The initial vaccine against distemper will typically require two separate doses, given approximately 1 month apart. A vaccination should not be given to a pregnant mother cat, as the live vaccine may infect the prenatal kittens.

Following the initial vaccination against distemper, most veterinarians give booster shots to protect older cats against the disease every year or so. Speak with your veterinarian for further information about his office's protocol and recommended vaccination schedule in order to save you from paying for unnecessary shots.

Recognizing Distemper

Although most cats are vaccinated against distemper, there is still a chance that your pet will contract the disease. Due to the ubiquity of the disease among cats all over the world, it is important to recognize the symptoms of distemper. Early diagnosis and treatment is critical in saving a cat's life. Look for the following primary symptoms of feline distemper:

  • Vomiting and diarrhea that continue for more than a few days
  • Loss of weight or appetite
  • Fever
  • Low white blood cell count, as determined by a blood sample and test

If your cat shows any of these signs, take him a veterinary hospital for immediate examination. A veterinarian can diagnose distemper in a variety of ways, although the most common is a fecal analysis and physical exam. Occasionally, a cat that has been recently vaccinated against distemper will show a false positive diagnosis.

Treating Feline Distemper

Your cat's immune system can fight off distemper on its own. However, due to the initial affects of the disease, most cats with distemper that do not receive treatment die before the disease passes. Therefore, it is critical to take a distempered cat to a veterinary hospital for monitoring and stabilization.

A veterinarian will work to combat bacteria in the intestines and stabilize hydration levels.
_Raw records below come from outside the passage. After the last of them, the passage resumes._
Definition addVTEP : M OvsFabric (option error) :=
  f ← get;
  '(out, err) ← run_cmd (newAddVTEPCmd f) "";
  mret ((λ e, Errorf ("failed to add VTEP port and interface to bridge " +:+ bridge f +:+ ": " +:+ e +:+
                      ": " +:+ out)) <$> err).

Definition parseOFport (ofPort : string) : Z := u16 (parsed_value (ParseUint ofPort 10 16)).

Definition getIfcOFport (ifc : string) : M OvsFabric (error + Z) :=
  f ← get;
  '(outBytes, err) ← run_cmd (newGetIfcOFportCmd ifc) "";
  let out := TrimRight outBytes nl in
  mret match err with
       | Some e => inl (Errorf ("failed to retrieve OpenFlow port of interface " +:+ ifc +:+ " in bridge " +:+
                        bridge f +:+ ": " +:+ e +:+ ": " +:+ out))
       | None => inr (parseOFport out)
       end.

Definition createIfc (ifc : string) (m : HardwareAddr) : M OvsFabric (option error) :=
  f ← get;
  '(out, err) ← run_cmd (newCreateIfcCmd f ifc m) "";
  mret ((λ e, Errorf ("failed to create local ifc " +:+ ifc +:+ " with MAC " +:+ MAC_String m +:+
                      " and plug it into bridge " +:+ bridge f +:+ ": " +:+ e +:+ ": " +:+ out)) <$> err).

Definition deleteIfc (ifc : string) : M OvsFabric (option error) :=
  f ← get;
  '(out, err) ← run_cmd (newDeleteBridgePortCmd f ifc) "";
  mret ((λ e, Errorf ("failed to delete local ifc " +:+ ifc +:+ " attached to bridge " +:+ bridge f +:+
                      ": " +:+ e +:+ ": " +:+ out)) <$> err).
Definition create_cmd f (ifc : LocalNetIfc) := (newCreateIfcCmd f (li_Name ifc) (li_GuestMAC ifc), "").
Definition port_cmd (ifc : LocalNetIfc) := (newGetIfcOFportCmd (li_Name ifc), "").
Definition delete_cmd f (ifc : LocalNetIfc) := (newDeleteBridgePortCmd f (li_Name ifc), "").
(** The port that the tool reports for the device. *)
Definition port_of (ifc : LocalNetIfc) o : Z := parseOFport (TrimRight (ovs_run (port_cmd ifc).1 "" o).1.1 nl).
Definition add_local_cmd f (ifc : LocalNetIfc) (port : Z) :=
  newAddFlowsCmd f (local_flows port (li_VNI ifc) (li_GuestMAC ifc) (li_GuestIP ifc)).
Definition del_local_cmd f (ifc : LocalNetIfc) (port : Z) :=
  newDelFlowsCmd f (local_matches port (li_VNI ifc) (li_GuestMAC ifc) (li_GuestIP ifc)).
Definition add_remote_cmd f (ifc : RemoteNetIfc) :=
  newAddFlowsCmd f (remote_flows (vtepOFport f) (ri_VNI ifc) (ri_GuestMAC ifc) (ri_HostIP ifc) (ri_GuestIP ifc)).
Definition del_remote_cmd f (ifc : RemoteNetIfc) :=
  newDelFlowsCmd f (remote_matches (ri_VNI ifc) (ri_GuestMAC ifc) (ri_GuestIP ifc)).

(** ** Rules *)

Lemma runs_cmd argv stdin f (Q : string * option string → OvsFabric → Prop) :
  (let '(r, o) := ovs_run argv stdin (ovs f) in Q r (set_ovs f o)) → runs (run_cmd argv stdin) f Q.
Proof. unfold runs, run_cmd. by destruct (ovs_run argv stdin (ovs f)). Qed.
(* ===== verification/OvsParse.v ===== *)
(** * Reading back the flows of the Open vSwitch fabric

    [ovs-ofctl dump-flows] prints a flow as its cookie, its statistics, what it matches
    and its actions.  Whatever the statistics are, the fabric reads from a flow what it
    was made of. *)

From S2P Require Import Prelude GoStr GoNet ApiTypes SubnetStrategy GoRegexp Fabric AgentIds Ovs.
Import GoNet Ovs.

Module OvsParse.

(** ** The parts of a flow *)

Lemma colon_class_pair b s :
  is_u8 b → rests (RSeq hex_pair (RClass (λ c, char_is c ":" || char_is c "-"))) (hex2 b +:+ ":" +:+ s) = [s].
Proof. revert b. apply byte_cases. repeat constructor. Qed.

Lemma hex_pair_rests b s : is_u8 b → rests hex_pair (hex2 b +:+ s) = [s].
Proof. revert b. apply byte_cases. repeat constructor. Qed.

Lemma octet_dot n s : is_u8 n → leaves (RSeq octet (RLit ".")) (fmt_d n +:+ "." +:+ s) s.
Proof.
  revert n. apply byte_cases.
  repeat (apply Forall_cons_2; [destruct s; vm_compute; eexists; reflexivity|]). apply Forall_nil_2.
Qed.

(** What may follow an address. *)
Definition ends_ip (u : string) : Prop := u = "" ∨ ∃ s, u = String " " s.

Lemma octet_end n u : is_u8 n → ends_ip u → leaves octet (fmt_d n +:+ u) u.
Proof.
  intros Hn [->|[s ->]]; revert n Hn; apply byte_cases;
    repeat (apply Forall_cons_2; [vm_compute; eexists; reflexivity|]); apply Forall_nil_2.
Qed.
(* ===== verification/OvsCorrect.v ===== *)
(** * What the Open vSwitch fabric lists

    For a bridge whose flows are those of some interfaces, and any others, the fabric
    lists these interfaces, locks their addresses and deletes the devices without
    flows.  Remote interfaces are told apart by the cookies of their flows. *)

From S2P Require Import Prelude GoStr GoNet ApiTypes SubnetStrategy GoRegexp Fabric AgentIds Ovs OvsParse OvsList.
Import GoNet Ovs OvsParse OvsList.

Module OvsCorrect.

(** ** Flows of interfaces *)

(** A local interface: its port, its parts, and what the dump prints before the match
    of each of its two flows. *)
Record LocalDump := MkLocalDump {
  ld_port : Z; ld_Name : string; ld_VNI : Z; ld_MAC : HardwareAddr; ld_IP : list Z;
  ld_cookies : Z * Z; ld_stats : string * string }.

Definition local_ifc (a : LocalDump) : LocalNetIfc :=
  MkLocalIfc (ld_Name a) (ld_VNI a) (ld_MAC a) (v4InV6Prefix ++ ld_IP a).
Definition local_lines (a : LocalDump) : list string :=
  [dl_line (ld_cookies a).1 (ld_stats a).1 (ld_VNI a) (ld_MAC a) (to_port (ld_port a));
   arp_line (ld_cookies a).2 (ld_stats a).2 (ld_VNI a) (ld_IP a) (to_port (ld_port a))].
Definition local_ok (a : LocalDump) : Prop :=
  0 ≤ ld_port a < 65536 ∧ is_u32 (ld_VNI a) ∧ mac6 (ld_MAC a) ∧ bytes4 (ld_IP a) ∧
  0 ≤ (ld_cookies a).1 ∧ 0 ≤ (ld_cookies a).2 ∧ quiet (ld_stats a).1 = true ∧ quiet (ld_stats a).2 = true.

(** A remote interface; [vtep] is the port of the tunnels. *)
Record RemoteDump := MkRemoteDump {
  rd_VNI : Z; rd_MAC : HardwareAddr; rd_IP : list Z; rd_Host : list Z; rd_stats : string * string }.

Definition remote_ifc (a : RemoteDump) : RemoteNetIfc :=
  MkRemoteIfc (rd_VNI a) (rd_MAC a) (v4InV6Prefix ++ rd_IP a) (v4InV6Prefix ++ rd_Host a).
Definition rd_cookie (a : RemoteDump) : Z := remote_cookie (rd_MAC a).
Definition remote_lines (vtep : Z) (a : RemoteDump) : list string :=
  [dl_line (rd_cookie a) (rd_stats a).1 (rd_VNI a) (rd_MAC a) (to_host (rd_Host a) vtep);
   arp_line (rd_cookie a) (rd_stats a).2 (rd_VNI a) (rd_IP a) (to_host (rd_Host a) vtep)].
Definition remote_ok (a : RemoteDump) : Prop :=
  is_u32 (rd_VNI a) ∧ mac6 (rd_MAC a) ∧ bytes4 (rd_IP a) ∧ bytes4 (rd_Host a) ∧
  quiet (rd_stats a).1 = true ∧ quiet (rd_stats a).2 = true.

(** The flows of a bridge with these interfaces, in any order, among any others. *)
Definition useless (l : string) : Prop :=
  isRemote l = false ∧ isLocal l && negb (isTunneling l) = false.
Definition dump_of (vtep : Z) (L : list LocalDump) (R : list RemoteDump) (D : list string) : Prop :=
  Forall local_ok L ∧ Forall remote_ok R ∧ 0 ≤ vtep < 65536 ∧ D ≠ [] ∧ Forall line D ∧
  ∃ rest, Forall useless rest ∧ D ≡ₚ concat (local_lines <$> L) ++ concat (remote_lines vtep <$> R) ++ rest.

(** The kind of a flow, of its parts. *)
Lemma kind_parts l b1 b2 b3 b4 :
  kind l = (b1, b2, b3, b4) → isLocal l = b1 ∧ isTunneling l = b2 ∧ isRemote l = b3 ∧ isARP l = b4.
Proof. unfold kind. by intros [= -> -> -> ->]. Qed.

Definition local_line (port : Z) (l : string) : Prop :=
  isRemote l = false ∧ isLocal l && negb (isTunneling l) = true ∧ usefulLocalFlowOFport l = port.

Lemma local_lines_read a : local_ok a → Forall (local_line (ld_port a)) (local_lines a).
Proof.
  intros (Hp & Hv & Hm & Hip & Hc1 & Hc2 & Hs1 & Hs2). unfold local_line. repeat apply Forall_cons_2; [| |done].
  - pose proof (dl_local_kind _ _ _ _ _ Hc1 Hs1 Hv Hm Hp) as (-> & -> & -> & _)%kind_parts. by rewrite dl_port.
  - pose proof (arp_local_kind _ _ _ _ _ Hc2 Hs2 Hv Hip Hp) as (-> & -> & -> & _)%kind_parts. by rewrite arp_port.
Qed.

Lemma local_pair a l :
  local_ok a → l ≡ₚ local_lines a →
  reads parseLocalFlowPair l (MkLocalIfc "" (ld_VNI a) (ld_MAC a) (v4InV6Prefix ++ ld_IP a)).
Proof.
  intros (Hp & Hv & Hm & Hip & Hc1 & Hc2 & Hs1 & Hs2) E.
  pose proof (dl_local_kind _ _ _ _ _ Hc1 Hs1 Hv Hm Hp) as (_ & _ & _ & Hd)%kind_parts.
  pose proof (arp_local_kind _ _ _ _ _ Hc2 Hs2 Hv Hip Hp) as (_ & _ & _ & Ha)%kind_parts.
  apply symmetry, Permutation_length_2_inv in E. unfold reads, parseLocalFlowPair.
  destruct E as [-> | ->]; (split; [by do 3 eexists|]); cbn [foldl]; rewrite Hd, Ha; cbn [li_Name li_VNI li_GuestMAC li_GuestIP];
    by rewrite ?dl_vni, ?arp_vni, dl_guest_mac, arp_guest_ip.
Qed.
The goal of distemper treatment is to keep the disease from progressing and maintain the cat's stable condition for a long enough period of time to allow the disease to pass naturally.

Feline distemper is a common and serious threat to cats everywhere. Take the necessary precautions to vaccinate and protect your pet against this deadly disease. Speak with your veterinarian if you have any questions about the appropriate vaccination regimen or schedule for your pet.